Dans le contexte où le pays cherche sa propre voie, distincte des modèles étrangers, les islamistes fondamentalistes réussissent souvent à imposer leur vision de l’authenticité tunisienne. Cela se vérifie dans leur volonté de valoriser l’arabe au détriment du français dans l’expression, l’éducation et la culture, et la religiosité au détriment de la laïcité, puisque le français et la laïcité seraient, à leurs yeux, des importations de l’occident mécréant et ex-colonisateur. Bien sûr, ce portrait est distordu, compte tenu du fait que la Tunisie a une longue histoire, plurimillénaire, d’autocratie laïque, et que son rapport à l’Islam a toujours été plus distendu qu’ailleurs dans le Monde arabe. Mais le discours de l’authenticité des islamistes porte malgré tout et leurs adversaires ne réussissent pas pour le moment à le contrecarrer de façon aussi efficace. C’est ainsi qu’en Tunisie, les tenants de la laïcité et les intégristes religieux s'affrontent. Au premier plan de cette guerre d'influence, les islamistes radicaux qui voudraient imposer un retour aux pratiques de l'aube de l’avènement de l’Islam. Soutenus par les islamistes ayant eu accès à la scène politique, ils sont engagés dans une bataille occulte qui se déroule, entre autres, dans les écoles publiques et les universités. Un psychodrame révélateur du fossé surréaliste qui divise la Tunisie, avec d'un côté, les tenants de la laïcité, de l'autre, les islamistes intégristes qui cherchent à pousser le pays vers une conflagration en vue d’imposer un islam radical. Au milieu, les islamistes hypocrites du parti Ennahdha, relevant de la confrérie de Frères musulmans et qui jouent les entremetteurs. L’Etat est dans la confusion la plus totale. Il faut dire que les convictions du Chef de l’Etat ne sont pas très éloignées de la doctrine islamique fondamentale, en tant que musulman ultraconservateur. Certes l'islam est une religion, c'est aussi une culture, en n’étant que cela pour notre Etat ; mais certains œuvrent dans l’ombre des alcôves pour qu’il soit aussi un système politique concurrent de la République Tunisienne.

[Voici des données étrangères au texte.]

(** * pfastcgi: the FastCGI record codec and its socket transport

    A shallow embedding of [pfastcgi.hpp] (namespace [pfcgi]).

    - A C++ [int] is a [Z]; the shifts [>>] and [<<] are [Z.shiftr] and
      [Z.shiftl], [&] and [|] are [Z.land] and [Z.lor].
    - [Byte] ([unsigned char]) is a [Z] in [0, 256); every implicit
      conversion of an [int] to a [Byte] is written out as [to_Byte].
    - A struct is a record whose [bytes] function lists its members in
      declaration order: all members are [Byte]s, so that list is the
      object as [send] sees it.
    - A member that a constructor leaves without an initialiser is
      indeterminate.  Such a constructor takes an extra argument that
      supplies the bytes the member turns out to hold: those of the
      storage it is run on, where the compiler leaves them alone.
    - The system calls are an oracle ([Sys]) and every call is logged in a
      trace of [Event]s. *)

From Stdlib Require Import ZArith List String Ascii Bool Lia.
Import ListNotations.
Local Open Scope Z_scope.

(** ** Integer conversions *)

Definition Byte := Z.

(** [int] to [unsigned char]. *)
Definition to_Byte (x : Z) : Byte := x mod 256.

(** A wider integer ([size_t], [ssize_t]) to a 32-bit [int]. *)
Definition to_int (x : Z) : Z := (x + 2 ^ 31) mod 2 ^ 32 - 2 ^ 31.

Definition is_Byte (b : Z) : Prop := 0 <= b < 256.

Definition kFcgiVersion : Z := 1.
Definition kFcgiKeepAlive : Z := 1.

Inductive FcgiType :=
| kTypeBegin | kTypeAbort | kTypeEnd | kTypeParams | kTypeStdin
| kTypeStdout | kTypeStderr | kTypeData | kTypeGetValues
| kTypeValueResult | kTypeUnknown.

Definition FcgiType_val (t : FcgiType) : Z :=
  match t with
  | kTypeBegin => 1 | kTypeAbort => 2 | kTypeEnd => 3 | kTypeParams => 4
  | kTypeStdin => 5 | kTypeStdout => 6 | kTypeStderr => 7 | kTypeData => 8
  | kTypeGetValues => 9 | kTypeValueResult => 10 | kTypeUnknown => 11
  end.

Inductive FcgiRole := kRoleResponder | kRoleAuthorizer | kRoleFilter.

Definition FcgiRole_val (r : FcgiRole) : Z :=
  match r with
  | kRoleResponder => 1 | kRoleAuthorizer => 2 | kRoleFilter => 3
  end.

(** ** struct FcgiHeader *)

Module FcgiHeader.

Record t := mk {
  version : Byte;
  type : Byte;
  request_id1 : Byte;
  request_id0 : Byte;
  content_length1 : Byte;
  content_length0 : Byte;
  padding_length : Byte;
  reserved : Byte
}.

Definition sizeof : Z := 8.

(** The object representation, in declaration order. *)
Definition bytes (h : t) : list Byte :=
  [version h; type h; request_id1 h; request_id0 h;
   content_length1 h; content_length0 h; padding_length h; reserved h].

(** [FcgiHeader(type, content_length, request_id, padding_length)]:
    every member has an initialiser. *)
Definition ctor (ty : FcgiType) (content_length request_id padding : Z) : t :=
  {| version := to_Byte kFcgiVersion;
     type := to_Byte (FcgiType_val ty);
     request_id1 := to_Byte (Z.land (Z.shiftr request_id 8) 255);
     request_id0 := to_Byte (Z.land request_id 255);
     content_length1 := to_Byte (Z.land (Z.shiftr content_length 8) 255);
     content_length0 := to_Byte (Z.land content_length 255);
     padding_length := to_Byte padding;
     reserved := to_Byte 0 |}.

(** The default arguments [request_id = 1] and [padding_length = 0]. *)
Definition ctor3 (ty : FcgiType) (content_length request_id : Z) : t :=
  ctor ty content_length request_id 0.

Definition ctor2 (ty : FcgiType) (content_length : Z) : t :=
  ctor ty content_length 1 0.

Definition request_id (h : t) : Z :=
  Z.shiftl (request_id1 h) 8 + request_id0 h.

Definition content_length (h : t) : Z :=
  Z.shiftl (content_length1 h) 8 + content_length0 h.

Definition set_request_id (h : t) (request_id : Z) : t :=
  {| version := version h;
     type := type h;
     request_id1 := to_Byte (Z.land (Z.shiftr request_id 8) 255);
     request_id0 := to_Byte (Z.land request_id 255);
     content_length1 := content_length1 h;
     content_length0 := content_length0 h;
     padding_length := padding_length h;
     reserved := reserved h |}.

Definition set_content_length (h : t) (content_length : Z) : t :=
  {| version := version h;
     type := type h;
     request_id1 := request_id1 h;
     request_id0 := request_id0 h;
     content_length1 := to_Byte (Z.land (Z.shiftr content_length 8) 255);
     content_length0 := to_Byte (Z.land content_length 255);
     padding_length := padding_length h;
     reserved := reserved h |}.

End FcgiHeader.

(** ** struct FcgiRequestBeginBody *)

Module FcgiRequestBeginBody.

Record t := mk {
  role1 : Byte;
  role0 : Byte;
  flags : Byte;
  reserved : Byte * Byte * Byte * Byte * Byte   (* Byte reserved[5] *)
}.

Definition sizeof : Z := 8.

Definition bytes (b : t) : list Byte :=
  let '(r0, r1, r2, r3, r4) := reserved b in
  [role1 b; role0 b; flags b; r0; r1; r2; r3; r4].

(** [FcgiRequestBeginBody(int role, bool keep_alive)] names [role1],
    [role0] and [flags] in its initialiser list and has an empty body:
    [reserved] has no initialiser and is indeterminate.  [mem] supplies
    the bytes it turns out to hold: the storage's, where the compiler
    leaves them alone. *)
Definition ctor (mem : t) (role : Z) (keep_alive : bool) : t :=
  {| role1 := to_Byte (Z.land (Z.shiftr role 8) 255);
     role0 := to_Byte (Z.land role 255);
     flags := if keep_alive then 1 else 0;
     reserved := reserved mem |}.

Definition role (b : t) : Z := Z.shiftl (role1 b) 8 + role0 b.

Definition keep_alive (b : t) : bool :=
  negb (Z.land (flags b) kFcgiKeepAlive =? 0).

Definition set_keep_alive (b : t) (keep_alive : bool) : t :=
  {| role1 := role1 b;
     role0 := role0 b;
     flags := to_Byte (if keep_alive then kFcgiKeepAlive else 0);
     reserved := reserved b |}.

Definition set_role (b : t) (role : FcgiRole) : t :=
  {| role1 := to_Byte (Z.land (Z.shiftr (FcgiRole_val role) 8) 255);
     role0 := to_Byte (Z.land (FcgiRole_val role) 255);
     flags := flags b;
     reserved := reserved b |}.

(** Storage holding the five bytes [r] where [reserved] lives. *)
Definition storage (r : Byte * Byte * Byte * Byte * Byte) : t :=
  {| role1 := 0; role0 := 0; flags := 0; reserved := r |}.

End FcgiRequestBeginBody.

(** ** struct FcgiRequestBegin *)

Module FcgiRequestBegin.

Record t := mk {
  header : FcgiHeader.t;
  body : FcgiRequestBeginBody.t
}.

Definition sizeof : Z := FcgiHeader.sizeof + FcgiRequestBeginBody.sizeof.

Definition bytes (m : t) : list Byte :=
  FcgiHeader.bytes (header m) ++ FcgiRequestBeginBody.bytes (body m).

End FcgiRequestBegin.

(** ** struct FcgiParams *)

Module FcgiParams.

Record t := mk {
  name_length3 : Byte;
  name_length2 : Byte;
  name_length1 : Byte;
  name_length0 : Byte;
  value_length3 : Byte;
  value_length2 : Byte;
  value_length1 : Byte;
  value_length0 : Byte
}.

Definition sizeof : Z := 8.

Definition bytes (p : t) : list Byte :=
  [name_length3 p; name_length2 p; name_length1 p; name_length0 p;
   value_length3 p; value_length2 p; value_length1 p; value_length0 p].

(** [FcgiParams(int name_length, int value_length)]. *)
Definition ctor (name_length value_length : Z) : t :=
  {| name_length3 := to_Byte (Z.lor (Z.shiftr name_length 24) 128);
     name_length2 := to_Byte (Z.shiftr name_length 16);
     name_length1 := to_Byte (Z.shiftr name_length 8);
     name_length0 := to_Byte name_length;
     value_length3 := to_Byte (Z.lor (Z.shiftr value_length 24) 128);
     value_length2 := to_Byte (Z.shiftr value_length 16);
     value_length1 := to_Byte (Z.shiftr value_length 8);
     value_length0 := to_Byte value_length |}.

Definition set_name_length (p : t) (name_length : Z) : t :=
  {| name_length3 := to_Byte (Z.lor (Z.shiftr name_length 24) 128);
     name_length2 := to_Byte (Z.shiftr name_length 16);
     name_length1 := to_Byte (Z.shiftr name_length 8);
     name_length0 := to_Byte name_length;
     value_length3 := value_length3 p;
     value_length2 := value_length2 p;
     value_length1 := value_length1 p;
     value_length0 := value_length0 p |}.

(** The source has no reader for the lengths (its [name_length()] is an
    unfinished comment).  This one is written from the claim's words:
    clear the top bit of the leading byte, then recombine the four bytes
    big-endian. *)
Definition spec_decode_length (b3 b2 b1 b0 : Byte) : Z :=
  Z.lor (Z.lor (Z.lor (Z.shiftl (Z.land b3 127) 24) (Z.shiftl b2 16))
               (Z.shiftl b1 8)) b0.

Definition spec_name_length (p : t) : Z :=
  spec_decode_length (name_length3 p) (name_length2 p)
                     (name_length1 p) (name_length0 p).

Definition spec_value_length (p : t) : Z :=
  spec_decode_length (value_length3 p) (value_length2 p)
                     (value_length1 p) (value_length0 p).

End FcgiParams.

(** ** The operating system

    The socket calls are not part of the repository: they are an oracle.
    Every call made is appended to a trace together with what it returned,
    and the oracle sees the trace so far. *)

Definition AF_UNIX : Z := 1.
Definition AF_INET : Z := 2.
Definition SOCK_STREAM : Z := 1.

(** The two bytes of [sin_port], in network order. *)
Definition htons (port : Z) : list Byte :=
  [to_Byte (Z.shiftr port 8); to_Byte port].

Inductive sockaddr :=
| sockaddr_in (sin_port : list Byte) (sin_addr : list Byte)
| sockaddr_un (sun_path : list Byte).

Inductive Event :=
| EvClose (fd : Z)
| EvSocket (domain type protocol : Z) (ret : Z)
| EvConnect (fd : Z) (addr : sockaddr) (len : Z) (ret : Z)
| EvSend (fd : Z) (buf : list Byte) (flags : Z) (ret : Z).

(** Oldest call first. *)
Definition Trace := list Event.

Record Sys := {
  (** [inet_pton(af, src, dst)]: the return value and the bytes put in [dst]. *)
  sys_inet_pton : Z -> string -> Z * list Byte;
  sys_socket : Trace -> Z -> Z -> Z -> Z;
  sys_connect : Trace -> Z -> sockaddr -> Z -> Z;
  sys_send : Trace -> Z -> list Byte -> Z -> Z
}.

(** ** class FcgiManager *)

Module FcgiManager.
Record t := mk { fcgifd_ : Z }.
(** [int fcgifd_ = -1;] *)
Definition init : t := {| fcgifd_ := -1 |}.
End FcgiManager.

(** The object and the world it runs in. *)
Record State := {
  self : FcgiManager.t;
  trace : Trace
}.

(** A member function: it may change the object, make system calls, or
    stop the program ([None], a failed [assert]). *)
Definition M (A : Type) : Type := State -> option (A * State).

Definition ret {A} (a : A) : M A := fun s => Some (a, s).

Definition bind {A B} (m : M A) (k : A -> M B) : M B :=
  fun s => match m s with
           | Some (a, s') => k a s'
           | None => None
           end.

Notation "x <- m ;; k" := (bind m (fun x => k))
  (at level 61, m at next level, right associativity).
Notation "m ;;; k" := (bind m (fun _ => k))
  (at level 61, right associativity).

Definition assert (b : bool) : M unit :=
  fun s => if b then Some (tt, s) else None.

(** One system call: ask the oracle, log the call. *)
Definition syscall (f : Trace -> Z) (ev : Z -> Event) : M Z :=
  fun s =>
    let r := f (trace s) in
    Some (r, {| self := self s; trace := trace s ++ [ev r] |}).

(** [close(fd)]; the source never looks at what it returns. *)
Definition sys_close (fd : Z) : M unit :=
  fun s => Some (tt, {| self := self s; trace := trace s ++ [EvClose fd] |}).

Definition sizeof_sockaddr_in : Z := 16.
Definition offsetof_sun_path : Z := 2.
Definition sizeof_sun_path : Z := 108.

Ennahdha frustrée par son désaveu s’est débarrassée en partie de son déguisement et révèle chaque jour un peu plus sa vraie nature et le projet de société qu’ils souhaitent instaurer, un Khalifat islamique. Ils souhaitent y parvenir par un islamisme rampant que nous connaissons actuellement dans les quartiers de presque toutes les villes de Tunisie et même dans les villages les plus inaccessibles tunisiens, à flanc de montagne et dans les vallées les plus encaissées. Il y a, à ce propos, des mots que l'on utilise et qui n'apaisent pas le débat, mais au contraire, ils l'aggravent. Ceux qui utilisent ces mots, s'en servent toujours pour empêcher de critiquer l'islamisme et le communautarisme et pour imposer une omerta sur le phénomène. La régulation du système politique, supposerait, pour devenir efficace et non pas inopérante et nuisible, un changement tant sociétal que politique et culturel. Il est vrai que la conscience citoyenne requiert encore un long apprentissage pour l’acquisition d’une culture civique suffisante pour prendre conscience de ses actes. Il faut reconnaître que la déception et la défiance à l’égard de toute la classe politique et un niveau très bas d’espoir de changement de politique, ont conduit à la situation actuelle de l’Etat. Surtout que ceux qui prétendent nous gouverner ne maîtrisent pas les domaines dont ils ont la charge et sont ankylosés par le poison de l’indécision systématique et permanente qu’ils ont eux-mêmes sécrété. Une situation qui tue lentement les espérances en même temps qu’elle dissipe l’Etat. La démocratie de la Tunisie ne peut passer que par une véritable sociogenèse, une transformation des structures conçue comme un réajustement à notre personnalité nationale dans son originalité laïque particulière. La dimension toxique du temps en corrélation avec l’islamisme extrême a créé une accoutumance dans le corps social, un état d’abandon, une intériorisation progressive confortée par la posture d’évitement stérile prônée par le locataire du palais de Carthage qui provoque des préjudices disproportionnés.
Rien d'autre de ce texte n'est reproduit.